C’è chi ha inteso l’elezione di Donald Trump come una sconfitta dell’establishment statunitense. E sembrava che si potesse ottenere un progressivo disimpegno militare statunitense nei molteplici teatri di guerra nei quali il “complesso militare industriale” ha spinto gli Stati Uniti a impegnare miliardi e miliardi di dollari in armi dal Vietnam in poi.

L’uccisione del generale iraniano Qassem Suleiman a Baghdad nelle prime ore della mattina del 3 gennaio 2020 dimostra invece che Trump è proprio il contrario dell’auspicata espressione anti establishment. Se c’è un presidente statunitense che incarna alla perfezione la figura del venditore al soldo del complesso militare industriale è proprio lui. E ora ci troviamo di fronte all’ennesimo dei passi compiuti con quella strategia basata sull’istinto più che sulla ragione che è la nota caratteristica del trumpismo.

Si tratta del tipico fenomeno della degenerazione della demagogia che diventa preda dei bassi istinti che evoca, sollecita ed esacerba. Il demagogo si sente “leader”, in realtà diviene schiavo dello stile grazie al quale viene portato ad emergere come espressione del sentire diffuso: è la trappola del potere. Guidare un paese non è come dirigere un’azienda.

Gli Stati Uniti con gli altri Paesi occidentali avevano raggiunto un’intesa con l’Iran nel 2015: era l’apertura di una possibile nuova era nel Medio Oriente, qualcosa che avrebbe potuto portare a estendere il tipo di accordi esemplificati da quello di Camp David del 1978 tra Israele ed Egitto.
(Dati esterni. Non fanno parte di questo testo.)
(* ===== verification/Python.v ===== *)
(** * Python: the object model the sources rely on

    The repository is Python, and several of its methods branch on the
    run-time type of an argument ([type(message)], [ev.__class__],
    [type(priority) is not int]), iterate over it, call it, or look a class up
    through [__subclasses__()] and [__name__].  This file fixes the fragment of
    Python's data model that those lines use: exceptions with their class
    hierarchy, values with their types, the iteration protocol, [__name__],
    indexing, the [str] methods [lower], [in] and [startswith], and the class
    table with [__subclasses__()] and [str(cls)].  Nothing here models a line
    of the repository; the component files do, on top of it. *)

From Stdlib Require Import Ascii.
From S2P Require Import Prelude.

(** ** Classes *)

(** A class is identified by its module and its name; [str(cls)] prints
    both. *)
Record ClassRef : Type := mkClassRef { cls_module : string; cls_name : string }.

#[export] Instance ClassRef_eq_dec : EqDecision ClassRef.
Proof. solve_decision. Defined.

(** The types [type(v)] can return.  [TyType] is the metaclass [type], the
    type of every class object. *)
Inductive PyType : Type :=
| TyType
| TyNoneType
| TyBool
| TyInt
| TyStr
| TyList
| TyTuple
| TyDict
| TyFunction
| TyClass (c : ClassRef).

#[export] Instance PyType_eq_dec : EqDecision PyType.
Proof. solve_decision. Defined.

(** ** Exceptions *)

(** The exception classes the sources raise, catch or can meet.  The
    hierarchy is CPython's; [ExcRequestsConnectionError] is
    [requests.exceptions.ConnectionError], which derives from
    [requests.exceptions.RequestException], an [IOError] (that is [OSError]),
    and not from the builtin [ConnectionError]. *)
Inductive ExcClass : Type :=
| ExcException
| ExcTypeError
| ExcAttributeError
| ExcLookupError
| ExcIndexError
| ExcKeyError
| ExcNameError
| ExcOSError
| ExcConnectionError
| ExcRequestException
| ExcRequestsConnectionError
| ExcRuntimeError
| ExcRecursionError
| ExcValueError
| ExcImportError
| ExcModuleNotFoundError.

#[export] Instance ExcClass_eq_dec : EqDecision ExcClass.
Proof. solve_decision. Defined.

(** Direct base class; [ExcException] is the root of what [except Exception]
    catches. *)
Definition exc_base (c : ExcClass) : option ExcClass :=
  match c with
  | ExcException => None
  | ExcTypeError | ExcAttributeError | ExcLookupError | ExcNameError
  | ExcOSError | ExcRuntimeError | ExcValueError | ExcImportError =>
      Some ExcException
  | ExcModuleNotFoundError => Some ExcImportError
  | ExcRecursionError => Some ExcRuntimeError
  | ExcIndexError | ExcKeyError => Some ExcLookupError
  | ExcConnectionError | ExcRequestException => Some ExcOSError
  | ExcRequestsConnectionError => Some ExcRequestException
  end.

(** The chain of classes from [c] up to the root; the hierarchy has depth 4. *)
Fixpoint exc_mro_fuel (n : nat) (c : ExcClass) : list ExcClass :=
  match n with
  | 0 => [c]
  | S n' => c :: from_option (exc_mro_fuel n') [] (exc_base c)
  end.

Definition exc_mro : ExcClass → list ExcClass := exc_mro_fuel 4.

(** [issubclass(c, d)]. *)
Definition exc_issubclass (c d : ExcClass) : bool := bool_decide (d ∈ exc_mro c).

(** Why an exception was raised.  The payload stands for the message
    [str(e)] prints. *)
Inductive ExcInfo : Type :=
| NotIterable (t : PyType)
| NotCallable (t : PyType)
| ArgCount (fn : string) (expected given : nat)
| NoAttribute (t : PyType) (attr : string)
| BadConcat (t : PyType)
| IndexOutOfRange
| MissingKey (k : string)
| UndefinedName (name : string)
| RecursionDepth
| NotAwaitable (t : PyType)
| NotCoroutine (t : PyType)
| NoModule (package : string)
| NoExport (package name : string)
| Message (msg : string)
| Formatted (prefix : string) (cause : ExcInfo).

Record PyExc : Type := mkExc { exc_class : ExcClass; exc_info : ExcInfo }.

#[export] Instance ExcInfo_eq_dec : EqDecision ExcInfo.
Proof. solve_decision. Defined.
#[export] Instance PyExc_eq_dec : EqDecision PyExc.
Proof. solve_decision. Defined.

(** [isinstance(e, c)], the test of an [except c] clause. *)
Definition exc_isinstance (e : PyExc) (c : ExcClass) : bool :=
  exc_issubclass (exc_class e) c.

Definition TypeError (i : ExcInfo) : PyExc := mkExc ExcTypeError i.
Definition AttributeError (t : PyType) (a : string) : PyExc :=
  mkExc ExcAttributeError (NoAttribute t a).
Definition IndexError : PyExc := mkExc ExcIndexError IndexOutOfRange.
Definition KeyError (k : string) : PyExc := mkExc ExcKeyError (MissingKey k).
Definition NameError (n : string) : PyExc := mkExc ExcNameError (UndefinedName n).
Definition RecursionError : PyExc := mkExc ExcRecursionError RecursionDepth.
Definition ValueError (i : ExcInfo) : PyExc := mkExc ExcValueError i.
Definition ModuleNotFoundError (package : string) : PyExc :=
  mkExc ExcModuleNotFoundError (NoModule package).
Definition ImportError (package name : string) : PyExc :=
  mkExc ExcImportError (NoExport package name).

(** Computations of the development raise Python exceptions. *)
Abbreviation py S A := (eff PyExc S A).
Abbreviation pyres A := (res PyExc A).

(** ** Values *)

(** A function object: its identity, its [__name__], and whether it was
    defined with [async def] (what [asyncio.iscoroutinefunction] tests). *)
Record PyFunc : Type := mkFunc {
  fn_id : nat;
  fn_name : string;
  fn_is_coroutine : bool
}.

#[export] Instance PyFunc_eq_dec : EqDecision PyFunc.
Proof. solve_decision. Defined.

(** An instance of an element class, by its class and what its two
    rendering methods return. *)
Record Element : Type := mkElement {
  elem_class : ClassRef;
  elem_code : string;
  elem_display : string
}.

#[export] Instance Element_eq_dec : EqDecision Element.
Proof. solve_decision. Defined.

(** The values that reach the dynamically typed parameters of the sources.
    [VObj c] is an instance of a class [c] without any of the special methods
    used below. *)
Inductive PyVal : Type :=
| VNone
| VBool (b : bool)
| VInt (z : Z)
| VStr (s : string)
| VList (l : list PyVal)
| VTuple (l : list PyVal)
| VClass (c : ClassRef)
| VFunc (f : PyFunc)
| VElem (e : Element)
| VObj (c : ClassRef).

#[export] Instance PyVal_eq_dec : EqDecision PyVal.
Proof.
  refine (fix go (x y : PyVal) {struct x} : Decision (x = y) :=
    match x, y with
    | VNone, VNone => left _
    | VBool a, VBool b => cast_if (decide (a = b))
    | VInt a, VInt b => cast_if (decide (a = b))
    | VStr a, VStr b => cast_if (decide (a = b))
    | VList l1, VList l2 => cast_if (@list_eq_dec _ go l1 l2)
    | VTuple l1, VTuple l2 => cast_if (@list_eq_dec _ go l1 l2)
    | VClass a, VClass b => cast_if (decide (a = b))
    | VFunc a, VFunc b => cast_if (decide (a = b))
    | VElem a, VElem b => cast_if (decide (a = b))
    | VObj a, VObj b => cast_if (decide (a = b))
    | _, _ => right _
    end); congruence.
Defined.

(** An argument annotated [Union[T, List[T], Tuple[T]]]: one value or a
    sequence of them. *)
Inductive OneOrMany (A : Type) : Type :=
| One (a : A)
| Many (l : list A).
Arguments One {A} a.
Arguments Many {A} l.

#[export] Instance OneOrMany_eq_dec `{EqDecision A} : EqDecision (OneOrMany A).
Proof. solve_decision. Defined.

(** [type(v)]. *)
Definition py_type (v : PyVal) : PyType :=
  match v with
  | VNone => TyNoneType
  | VBool _ => TyBool
  | VInt _ => TyInt
  | VStr _ => TyStr
  | VList _ => TyList
  | VTuple _ => TyTuple
  | VClass _ => TyType
  | VFunc _ => TyFunction
  | VElem e => TyClass (elem_class e)
  | VObj c => TyClass c
  end.

(** The characters of a string as one-character strings: what iterating a
    [str] yields. *)
Fixpoint str_chars (s : string) : list string :=
  match s with
  | EmptyString => []
  | String c s' => String c EmptyString :: str_chars s'
  end.

(** [iter(v)] run to the end: the items a [for] loop or a comprehension
    visits, or [TypeError] for a value that is not iterable. *)
Definition py_iter (v : PyVal) : pyres (list PyVal) :=
  match v with
  | VList l | VTuple l => Ok l
  | VStr s => Ok (VStr <$> str_chars s)
  | _ => Raise (TypeError (NotIterable (py_type v)))
  end.

(** [v.__name__]: classes and functions have one. *)
Definition py_name (v : PyVal) : pyres string :=
  match v with
  | VClass c => Ok (cls_name c)
  | VFunc f => Ok (fn_name f)
  | _ => Raise (AttributeError (py_type v) "__name__")
  end.

(** [l[i]] on a Python list held as a Rocq list. *)
Definition py_index {A} (l : list A) (i : nat) : pyres A :=
  match l !! i with
  | Some x => Ok x
  | None => Raise IndexError
  end.

(** ** The class table *)

(** A class definition: its identity and its direct bases. *)
Record PyClass : Type := mkClass { cls_ref : ClassRef; cls_bases : list ClassRef }.

(** The classes of the running program, in definition order. *)
Definition ClassTable := list PyClass.

(** [c.__subclasses__()]: the direct subclasses, in definition order. *)
Definition subclasses (tbl : ClassTable) (c : ClassRef) : list ClassRef :=
  cls_ref <$> filter (λ k, c ∈ cls_bases k) tbl.

(** [str(cls)] for a class object. *)
Definition class_str (c : ClassRef) : string :=
  "<class '" +:+ cls_module c +:+ "." +:+ cls_name c +:+ "'>".

(** ** String methods *)

(** [c.lower()] on one ASCII character; other bytes are unchanged. *)
Definition ascii_lower (c : ascii) : ascii :=
  let n := Ascii.nat_of_ascii c in
  if (65 <=? n)%nat && (n <=? 90)%nat then Ascii.ascii_of_nat (n + 32) else c.

(** [s.lower()]. *)
Fixpoint str_lower (s : string) : string :=
  match s with
  | EmptyString => EmptyString
  | String c s' => String (ascii_lower c) (str_lower s')
  end.

(** [s.startswith(p)]. *)
Fixpoint str_startswith (p s : string) : bool :=
  match p, s with
  | EmptyString, _ => true
  | String a p', String b s' => bool_decide (a = b) && str_startswith p' s'
  | String _ _, EmptyString => false
  end.

(** [sub in s]. *)
Fixpoint str_contains (sub s : string) : bool :=
  str_startswith sub s ||
  match s with
  | EmptyString => false
  | String _ s' => str_contains sub s'
  end.

(** ** Facts *)

Lemma exc_issubclass_refl c : exc_issubclass c c = true.
Proof. by destruct c. Qed.

(** Every exception of the model is caught by [except Exception]. *)
Lemma exc_isinstance_Exception e : exc_isinstance e ExcException = true.
Proof. destruct e as [[] i]; reflexivity. Qed.

Lemma str_startswith_spec p s :
  str_startswith p s = true ↔ ∃ rest, s = p +:+ rest.
Proof.
  revert s. induction p as [|a p IH]; intros s; simpl.
  - split; [intros _; by exists s | done].
  - destruct s as [|b s]; simpl.
    + split; [done | by intros [rest [=]]].
    + rewrite andb_true_iff, bool_decide_eq_true, IH. split.
      * intros [-> [rest ->]]. by exists rest.
      * intros [rest [= -> ->]]. eauto.
Qed.

Lemma str_contains_spec sub s :
  str_contains sub s = true ↔ ∃ pre post, s = pre +:+ sub +:+ post.
Proof.
  induction s as [|b s IH]; simpl.
  - rewrite orb_false_r, str_startswith_spec. split.
    + intros [rest Hs]. by exists "", rest.
    + intros [[|c pre] [post Hs]]; [by exists post | done].
  - rewrite orb_true_iff, IH, str_startswith_spec. split.
    + intros [[rest Hs] | (pre & post & ->)].
      * by exists "", rest.
      * by exists (String b pre), post.
    + intros [[|c pre] [post Hs]].
      * left. by exists post.
      * right. injection Hs as -> ->. by exists pre, post.
Qed.

Lemma str_lower_app s1 s2 : str_lower (s1 +:+ s2) = str_lower s1 +:+ str_lower s2.
Proof. induction s1 as [|c s1 IH]; [done|]. unfold String.app in *. simpl. by rewrite IH. Qed.

Lemma ascii_lower_idemp c : ascii_lower (ascii_lower c) = ascii_lower c.
Proof. by destruct c as [[] [] [] [] [] [] [] []]. Qed.

Lemma str_lower_idemp s : str_lower (str_lower s) = str_lower s.
Proof. induction s as [|c s IH]; [done|]. simpl. by rewrite ascii_lower_idemp, IH. Qed.

Lemma str_lower_length s : String.length (str_lower s) = String.length s.
Proof. induction s as [|c s IH]; [done|]. simpl. by rewrite IH. Qed.

Lemma elem_of_subclasses tbl c k :
  k ∈ subclasses tbl c ↔ ∃ d, d ∈ tbl ∧ cls_ref d = k ∧ c ∈ cls_bases d.
Proof.
  unfold subclasses. rewrite list_elem_of_fmap. split.
  - intros (d & -> & Hd). apply list_elem_of_filter in Hd as [Hc Hd]. eauto.
  - intros (d & Hd & <- & Hc). exists d. split; [done|].
    apply list_elem_of_filter. eauto.
Qed.

Lemma py_iter_list l : py_iter (VList l) = Ok l.
Proof. done. Qed.

Lemma py_iter_tuple l : py_iter (VTuple l) = Ok l.
Proof. done. Qed.

Lemma py_iter_elem e :
  py_iter (VElem e) = Raise (TypeError (NotIterable (TyClass (elem_class e)))).
Proof. done. Qed.

Lemma py_index_Some {A} (l : list A) i x : l !! i = Some x → py_index l i = Ok x.
Proof. unfold py_index. by intros ->. Qed.

Lemma py_index_nil {A} i : py_index (@nil A) i = Raise IndexError.
Proof. unfold py_index. by rewrite lookup_nil. Qed.

#[export] Hint Rewrite py_iter_list py_iter_tuple py_iter_elem
  @py_index_nil : eff.
#[export] Hint Resolve exc_issubclass_refl exc_isinstance_Exception : py.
Ma la strategia negoziale trumpista, far la voce grossa per ottenere i risultati migliori per la propria azienda, apparire imprevedibile per minacciare e costringere l’avversario a piegarsi, diventata la linea seguita dagli USA in politica estera, non fa che esacerbare tensioni.

In un mondo che ha bisogno di stabilità, muoversi come un elefante in un negozio di cristalli può funzionare sinché si è veramente il più forte e incontrastato sulla scena.

Oggi non è più così: la Cina è il contraltare sempre più efficace del potere economico e in prospettiva anche militare degli Stati Uniti. E mentre Trump si diverte a fare il forsennato, la Cina si propone come il paziente mediatore, in questo accrescendo il proprio prestigio mentre quello statunitense sprofonda nel baratro delle crisi a ripetizione.

Significativo è che l’escalation di scontri in Irak tra forze pro iraniane e statunitensi, sfociata nell’assedio all’ambasciata statunitense a Baghdad il primo giorno del gennaio 2020, si sia scatenata a seguito della rappresaglia innescata dagli Stati Uniti contro le milizie pro iraniane dopo l’uccisione di un “contractor” americano: ovvero di uno dei tanti mercenari messi in campo dagli Stati Uniti dalla seconda invasione dell’Irak compiuta dal presidente Bush figlio nel 2003, sulla base della nota “fake news” che l’Irak stesse armandosi di bombe nucleari. Questi mercenari sono l’espressione più tipica del complesso militare industriale: la privatizzzione dei conflitti. Non un ritorno al Medioevo, quando le milizie mercenarie erano assoldate da questo o quello stato, da questo o quel signorotto. Ma una nuova era in cui i conflitti sono promossi per promuovere gli affari che ne possono derivare (traffici di armi, droghe psicotropiche, speculazioni finanziarie).

È la cessione della sovranità degli Stati all’impresa privata, e gli USA trumpiani sono l’espressione più avanzata di questa condizione. E la Cina è anche in questo il suo contraltare: la preminenza dello Stato sull’iniziativa privata.

Se negli anni Ottanta del XX secolo, col crollo del Muro abbiamo assistito al trionfo dell’iniziativa privata di stile Friedmanita, ora ci troviamo di fronte al riflusso. Lo Stato nella versione cinese prevale, sia nelle prestazioni economiche, sia nella politica internazionale.

Saprà l’Europa trovare un proprio modo di muoversi in questo mondo nuovo? Sapranno gli Stati Uniti recuperare la propria anima hamiltoniana, in cui l’economia era assoggettata alla politica e questa mirava al benessere della res publica, non al prevalere di pochi fortunati?

Sono le domande che con crescente urgenza si propongono a quello che era il mondo occidentale. Da come vi si risponderà dipenderà se questo tramonterà o no.

L’uccisione di Suleiman a Baghdad non è un’espresione di forza, ma la conseguenza della debolezza degli Stati Uniti attuali, non più capaci di una politica fondata sugli interessi di un popolo, ma sulle bramosie di un potere che si illude di dominare solo grazie alle armi e al denaro.